Non, pas de « guerre », mais de « crise », car Sébastien Braqui était de cette génération où les conflits ne menaçaient plus directement les frontières et l’intégrité territoriale de son pays, mais ses intérêts géostratégiques, géopolitiques, et géoéconomiques. Tant d’intérêts vitaux que ses concitoyens ne savaient plus vraiment distinguer ce qui était légitime, raisonnable et nécessaire dans les discours politiques. Une foule qu’il ne fallait pas effrayer en employant le mot « guerre », mais en parlant d’accords de défense pour aider un pays ami en proie à une crise, bien qu’au final, des armes et des techniques de guerre jetaient des hommes les uns contre les autres pour remporter la victoire.

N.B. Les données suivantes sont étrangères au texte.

(** X23.  The like actions make no test of access to the course and write
    nothing but the likes: a successful [toggleLikePost], by any requester,
    replaces the post by the same post with the toggled likes and leaves the
    other posts, the courses and the notifications as they were. *)
Theorem toggleLikePost_frame (req : Request) (db db' : DB) (st : nat)
    (data : Payload) :
  toggleLikePost req db = (Json st data, db') ->
  exists post,
    replacesPost (p_postId (params req)) post
      (setLikes post (toggled (likes post) (user_id (user req)))) db db'
    /\ notifications db' = notifications db
    /\ data = LikeData
                (List.length (toggled (likes post) (user_id (user req))))
                (negb (existsb (fun l => idEq l (user_id (user req))) (likes post))).
Proof.
  unfold toggleLikePost. unfold_action.
  destruct (find _ (posts db)) as [post|] eqn:Hf; [|discriminate].
  intros H. exists post.
  assert (Hi : (Js.indexOf (likes post) (user_id (user req)) =? -1)%Z
               = negb (existsb (fun l => idEq l (user_id (user req))) (likes post))).
  { destruct (in_dec string_dec (user_id (user req)) (likes post)) as [Hin|Hout].
    - destruct (in_first_split _ _ Hin) as (l1 & l2 & E & Hn).
      rewrite E at 1. rewrite (proj2 (toggled_present l1 l2 _ Hn)).
      symmetry. apply negb_false_iff, existsb_exists.
      exists (user_id (user req)). split; [exact Hin|apply idEq_refl].
    - rewrite (proj2 (toggled_absent _ _ Hout)).
      symmetry. apply negb_true_iff.
      destruct (existsb _ (likes post)) eqn:Ex; [|reflexivity].
      apply existsb_exists in Ex as (l & Hl & El). apply idEq_true in El.
      subst l. contradiction. }
  revert H. unfold write, toggled.
  destruct (Js.indexOf (likes post) (user_id (user req)) =? -1)%Z eqn:Ei;
    destruct (rejects db) as [|[] rest]; simpl; try discriminate;
    intros H; injection H as <- <- <-;
    (split; [apply replacePost_in_place; auto|]);
    (split; [reflexivity|]); now rewrite <- Hi.
Qed.
Example encode_reserved :
  encodeURIComponent (lit "a b&c=d/e?") = Some (lit "a%20b%26c%3Dd%2Fe%3F").
Proof. reflexivity. Qed.

Example encode_cyrillic : encodeURIComponent [1103] = Some (lit "%D1%8F").
Proof. reflexivity. Qed.

Example encode_astral : encodeURIComponent [55357; 56832] = Some (lit "%F0%9F%98%80").
Proof. reflexivity. Qed.

Example encode_lone_surrogate : encodeURIComponent [97; 55357; 98] = None.
Proof. reflexivity. Qed.

Lemma HEX_unreserved d : d < 16 -> unreserved (HEX d) = true.
Proof.
  intros H. unfold HEX.
  assert (Hall : forallb unreserved (lit "0123456789ABCDEF") = true) by reflexivity.
  rewrite forallb_forall in Hall. apply Hall, nth_In.
  change (length (lit "0123456789ABCDEF")) with 16%nat. lia.
Qed.

Lemma percent_safe o : Forall safe (percent o).
Proof.
  unfold percent. constructor; [now right|].
  constructor; [left; apply HEX_unreserved, N.mod_upper_bound; discriminate|].
  constructor; [left; apply HEX_unreserved, N.mod_upper_bound; discriminate|].
  constructor.
Qed.

Lemma escape_safe cp : Forall safe (escape cp).
Proof.
  unfold escape. induction (utf8 cp) as [|o l IH]; cbn [flat_map]; [constructor|].
  apply Forall_app. split; [apply percent_safe|exact IH].
Qed.

(** Two units at a time. *)
Lemma encode_safe_upto n : forall s q,
  (length s <= n)%nat -> encodeURIComponent s = Some q -> Forall safe q.
Proof.
  induction n as [|n IH]; intros s q Hlen E.
  - destruct s; [|cbn in Hlen; lia]. injection E as <-. constructor.
  - destruct s as [|c s]; [injection E as <-; constructor|].
    cbn [encodeURIComponent] in E. cbn in Hlen.
    destruct (unreserved c) eqn:Hu.
    + destruct (encodeURIComponent s) as [q'|] eqn:E'; [|discriminate].
      injection E as <-. constructor; [now left|]. apply (IH s); [lia|exact E'].
    + destruct (is_high_surrogate c).
      * destruct s as [|d s]; [discriminate|]. destruct (is_low_surrogate d); [|discriminate].
        destruct (encodeURIComponent s) as [q'|] eqn:E'; [|discriminate].
        injection E as <-. apply Forall_app. split; [apply escape_safe|].
        apply (IH s); [cbn in Hlen; lia|exact E'].
      * destruct (is_low_surrogate c); [discriminate|].
        destruct (encodeURIComponent s) as [q'|] eqn:E'; [|discriminate].
        injection E as <-. apply Forall_app. split; [apply escape_safe|].
        apply (IH s); [lia|exact E'].
Qed.

Lemma encode_safe s q : encodeURIComponent s = Some q -> Forall safe q.
Proof. apply (encode_safe_upto (length s)). lia. Qed.



(** *** Decoding what was encoded *)

Example decode_reserved :
  decodeURIComponent (lit "a%20b%26c%3Dd%2Fe%3F") = Some (lit "a b&c=d/e?").
Proof. reflexivity. Qed.

Example decode_astral : decodeURIComponent (lit "%F0%9F%98%80") = Some [55357; 56832].
Proof. reflexivity. Qed.

Example decode_overlong : decodeURIComponent (lit "%C0%80") = None.
Proof. reflexivity. Qed.

Example decode_surrogate : decodeURIComponent (lit "%ED%A0%80") = None.
Proof. reflexivity. Qed.

Example decode_truncated : decodeURIComponent (lit "%E2%82") = None.
Proof. reflexivity. Qed.

Lemma unhex_HEX d : d < 16 -> unhex (HEX d) = Some d.
Proof.
  intros H.
  assert (Hall : forallb (fun n => match unhex (HEX (N.of_nat n)) with
                                   | Some v => v =? N.of_nat n
                                   | None => false
                                   end) (seq 0 16) = true) by reflexivity.
  rewrite forallb_forall in Hall. specialize (Hall (N.to_nat d)).
  rewrite N2Nat.id in Hall.
  destruct (unhex (HEX d)) as [v|].
  - f_equal. apply N.eqb_eq, Hall, in_seq. lia.
  - assert (false = true); [|discriminate]. apply Hall, in_seq. lia.
Qed.
Lemma trimStart_trimEnd s :
  trimStart s = s → trimStart (trimEnd s) = trimEnd s.
Proof.
  destruct s as [|c s]; [done|]. simpl.
  destruct (isWhiteSpace c) eqn:Hc.
  - intros Hs. pose proof (trimStart_length s) as Hle.
    rewrite Hs in Hle. simpl in Hle. lia.
  - intros _. destruct (trimEnd s); simpl; by rewrite Hc.
Qed.

(** X9: what is stored is trimmed.  The content of every row that
    [handleSubmitComment] inserts is not empty and has no white space at
    either end. *)
Theorem inserted_content_trimmed props user parentId st trace st' ev row :
  runs (handleSubmitComment props user parentId st) trace st' →
  ev ∈ trace → insertedRow ev = Some row →
  new_content row ≠ [] ∧
  trimStart (new_content row) = new_content row ∧
  trimEnd (new_content row) = new_content row.
Proof.
  intros Hruns Hev Hrow.
  destruct (handleSubmitComment_inserts _ _ _ _ _ _ _ _ Hruns Hev Hrow)
    as (text & _ & Hws & ->).
  simpl. unfold trim. split_and!.
  - intros Hempty. apply trim_empty in Hempty. congruence.
  - apply trimStart_trimEnd, trimStart_idem.
  - apply trimEnd_idem.
Qed.

Lemma inserted_content_trimmed_witness :
  let row := mkCommentInsert (codeUnits "hi  there") None None (Some 1) None in
  new_content row ≠ [] ∧
  trimStart (new_content row) = new_content row ∧
  trimEnd (new_content row) = new_content row.
Proof.
  intros row.
  pose (st := setNewComment
                (0x3000 :: 0x2003 :: codeUnits " hi  there" ++ [0xA; 0xFEFF])
                idle).
  pose (run := exec (inserting sampleComment)
                 (handleSubmitComment (mkProps (Some 1) None) None None st)).
  apply (inserted_content_trimmed (mkProps (Some 1) None) None None st
           run.1 run.2 (Ev (InsertComment row) (Some sampleComment, None))).
  - apply exec_runs.
  - do 3 right. left.
  - reflexivity.
Defined.

(** Where the answer of the insert is found in a run. *)
Lemma insertAnswer_cases props user parentId st trace st' ev data error :
  runs (handleSubmitComment props user parentId st) trace st' →
  ev ∈ trace → insertAnswer ev = Some (data, error) →
  ∃ text,
    commentText parentId st = Some text ∧
    st' = match error, data with
          | None, Some _ =>
              match parentId with
              | Some p =>
                  if truthy parentId then
                    setReplyingToCommentId None
                      (setReplyInputs
                         (match replyInputs st !! p with
                          | Some _ => <[p := []]> (replyInputs st)
                          | None => replyInputs st
                          end)
                         (setIsSubmitting false st))
                  else setIsAnonymous false
                         (setNewComment [] (setIsSubmitting false st))
              | None => setIsAnonymous false
                          (setNewComment [] (setIsSubmitting false st))
              end
          | _, _ => setIsSubmitting false st
          end.
Proof.
  intros [(-> & -> & _)|(text & data0 & error0 & rest & Htext & _ & -> & Hrest & ->)]
    %handleSubmitComment_cases Hev Hans.
  - repeat (apply elem_of_cons in Hev as [->|Hev]; [done|]).
    by apply elem_of_nil in Hev.
  - exists text. split; [done|].
    do 3 (apply elem_of_cons in Hev as [->|Hev]; [done|]).
    apply elem_of_cons in Hev as [->|Hev]; [by simplify_eq/=|].
    rewrite Forall_forall in Hrest. destruct (Hrest ev Hev). congruence.
Qed.





(** X12: a top-level comment obeys the anonymous checkbox.  For a logged-in
    user and a parent id that is null or 0, the inserted row carries no user
    id when the checkbox is set and the user's id when it is not; the
    category and item of the page are attached when they are not 0. *)
Theorem top_level_identity props u parentId st trace st' ev row :
  truthy parentId = false →
  runs (handleSubmitComment props (Some u) parentId st) trace st' →
  ev ∈ trace → insertedRow ev = Some row →
  new_user_id row = (if isAnonymous st then None else Some (uid u)) ∧
  new_parent_comment_id row = parentId ∧
  new_category_id row
  = (if truthy (categoryId props) then categoryId props else None) ∧
  new_item_id row = (if truthy (itemId props) then itemId props else None).
Proof.
  intros Hp Hruns Hev Hrow.
  destruct (handleSubmitComment_inserts _ _ _ _ _ _ _ _ Hruns Hev Hrow)
    as (text & _ & _ & ->).
  unfold commentData, postAnonymously. simpl. rewrite Hp.
  by destruct (isAnonymous st).
Qed.

Lemma top_level_identity_witness :
  let row := mkCommentInsert (codeUnits "hi") None None (Some 1) None in
  let st := setIsAnonymous true (setNewComment (codeUnits "hi") idle) in
  new_user_id row = (if isAnonymous st then None else Some (uid alice)) ∧
  new_parent_comment_id row = None ∧
  new_category_id row = Some 1 ∧
  new_item_id row = None.
Proof.
  intros row st.
  pose (run := exec rejecting
                 (handleSubmitComment (mkProps (Some 1) (Some 0)) (Some alice)
                    None st)).
  apply (top_level_identity (mkProps (Some 1) (Some 0)) alice None st
           run.1 run.2 (Ev (InsertComment row) (None, Some "rejected"))).
  - reflexivity.
  - apply exec_runs.
  - do 3 right. left.
  - reflexivity.
Defined.

End SubmitExtras.

(** ** [AdminProofsManager] *)

Module ProofExtras.
Import JS Effects AdminProofsManager ProofObservations EffectFacts StringFacts.

#[local] Arguments uploadPath : simpl never.
#[local] Arguments proofFilePath : simpl never.

(** Every run of [handleUploadProof], by the place where it ends. *)
Lemma handleUploadProof_cases st trace st' :
  runs (handleUploadProof st) trace st' →
  (selectedFile st = None ∧ trace = [Ev PreventDefault ()] ∧
   st' = setError (Some "Please select an image file to upload.") st) ∨
  ∃ file now,
    selectedFile st = Some file ∧
    let path := uploadPath now file in
    let start := [Ev PreventDefault (); Ev DateNow now] in
    let report := [Ev (Console Error "Error during proof upload:") ()] in
    (∃ message,
       trace = start ++ Ev (StorageUpload PROOF_IMAGE_BUCKET path file) (Some message)
                 :: report ∧
       st' = failedUpload ("Image Upload Error: " +:+ message) st) ∨
    (∃ urlData,
       (urlData = None ∨ urlData = Some EmptyString) ∧
       trace = start ++ Ev (StorageUpload PROOF_IMAGE_BUCKET path file) None
                 :: Ev (StorageGetPublicUrl PROOF_IMAGE_BUCKET path) urlData
                 :: report ∧
       st' = failedUpload "Could not get public URL for uploaded image." st) ∨
    (∃ publicUrl message r,
       publicUrl ≠ EmptyString ∧
       trace = start ++ Ev (StorageUpload PROOF_IMAGE_BUCKET path file) None
                 :: Ev (StorageGetPublicUrl PROOF_IMAGE_BUCKET path) (Some publicUrl)
                 :: Ev (InsertProof publicUrl (dateToStore st)) (Some message)
                 :: Ev (StorageRemove PROOF_IMAGE_BUCKET [path]) r
                 :: report ∧
       st' = failedUpload ("DB Insert Error: " +:+ message) st) ∨
    (∃ publicUrl data fetchError,
       publicUrl ≠ EmptyString ∧
       trace = start ++ Ev (StorageUpload PROOF_IMAGE_BUCKET path file) None
                 :: Ev (StorageGetPublicUrl PROOF_IMAGE_BUCKET path) (Some publicUrl)
                 :: Ev (InsertProof publicUrl (dateToStore st)) None
                 :: Ev (Console Log "Proof uploaded and linked successfully:") ()
                 :: Ev SelectProofs (data, fetchError)
                 :: match fetchError with
                    | Some _ => [Ev (Console Error "Error loading proofs:") ()]
                    | None => []
                    end ∧
       st' = uploaded data fetchError st).
Proof.
  unfold handleUploadProof.
  destruct (selectedFile st) as [file|] eqn:Hfile; simpl.
  2:{ intros ([] & t0 & -> & -> & ->). by left. }
  intros ([] & t0 & -> & now & t1 & -> & uploadError & t2 & -> & Hrest).
  right. exists file, now. split; [done|]. simpl.
  fold (uploadPath now file) in *.
  destruct uploadError as [uploadMessage|]; simpl in Hrest.
  { destruct Hrest as ([] & t3 & -> & -> & ->). left. by exists uploadMessage. }
  destruct Hrest as (urlData & t3 & -> & Hrest). right.
  destruct urlData as [publicUrl|]; simpl in Hrest.
  2:{ destruct Hrest as ([] & t4 & -> & -> & ->). left. exists None. auto. }
  destruct (nonEmpty publicUrl) eqn:Hurl; simpl in Hrest.
  2:{ destruct Hrest as ([] & t4 & -> & -> & ->). left. exists (Some publicUrl).
      destruct publicUrl; [auto|done]. }
  assert (publicUrl ≠ EmptyString) by (by destruct publicUrl).
  right. destruct Hrest as (insertError & t4 & -> & Hrest).
  destruct insertError as [insertMessage|]; simpl in Hrest.
  - destruct Hrest as (r & t5 & -> & [] & t6 & -> & -> & ->).
    left. by exists publicUrl, insertMessage, r.
  - destruct Hrest as ([] & t5 & -> & [data fetchError] & t6 & -> & Hrest).
    right. exists publicUrl, data, fetchError. split; [done|].
    unfold uploaded.
    destruct fetchError as [fetchMessage|]; simpl in Hrest.
    + destruct Hrest as ([] & t7 & -> & -> & ->). simpl.
      by destruct (fileInput st).
    + destruct Hrest as [-> ->]. simpl. by destruct (fileInput st).
Qed.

La mort d’un homme au terme d’une vie est une peine, celle d’un enfant massacré est un traumatisme pour l’esprit, une parcelle d’humanité qui se sépare de l’âme. Toutes les morts ne pèsent pas de la même manière sur une conscience.


« Je croyais que les humanitaires avaient quitté cette zone, fit Braqui à l’adjudant Thomas.
– Oui, les organisations pros l’ont fait. Ils ne sont pas débiles. Ils préservent leur personnel. Ils ont compris qu’un humanitaire mort, ça n’aide plus personne. Ils se sont installés dans des zones moins craignos où ils peuvent faire leur boulot. Mais là, c’est un ramassis d’amateurs qui n’ont aucune logistique et aucun sens des réalités. Ils n’ont que leurs idéaux pour sauver le monde. Ils vont juste réussir à se faire trucider ou à faire trucider ceux qui vont essayer de les sortir de cette merde !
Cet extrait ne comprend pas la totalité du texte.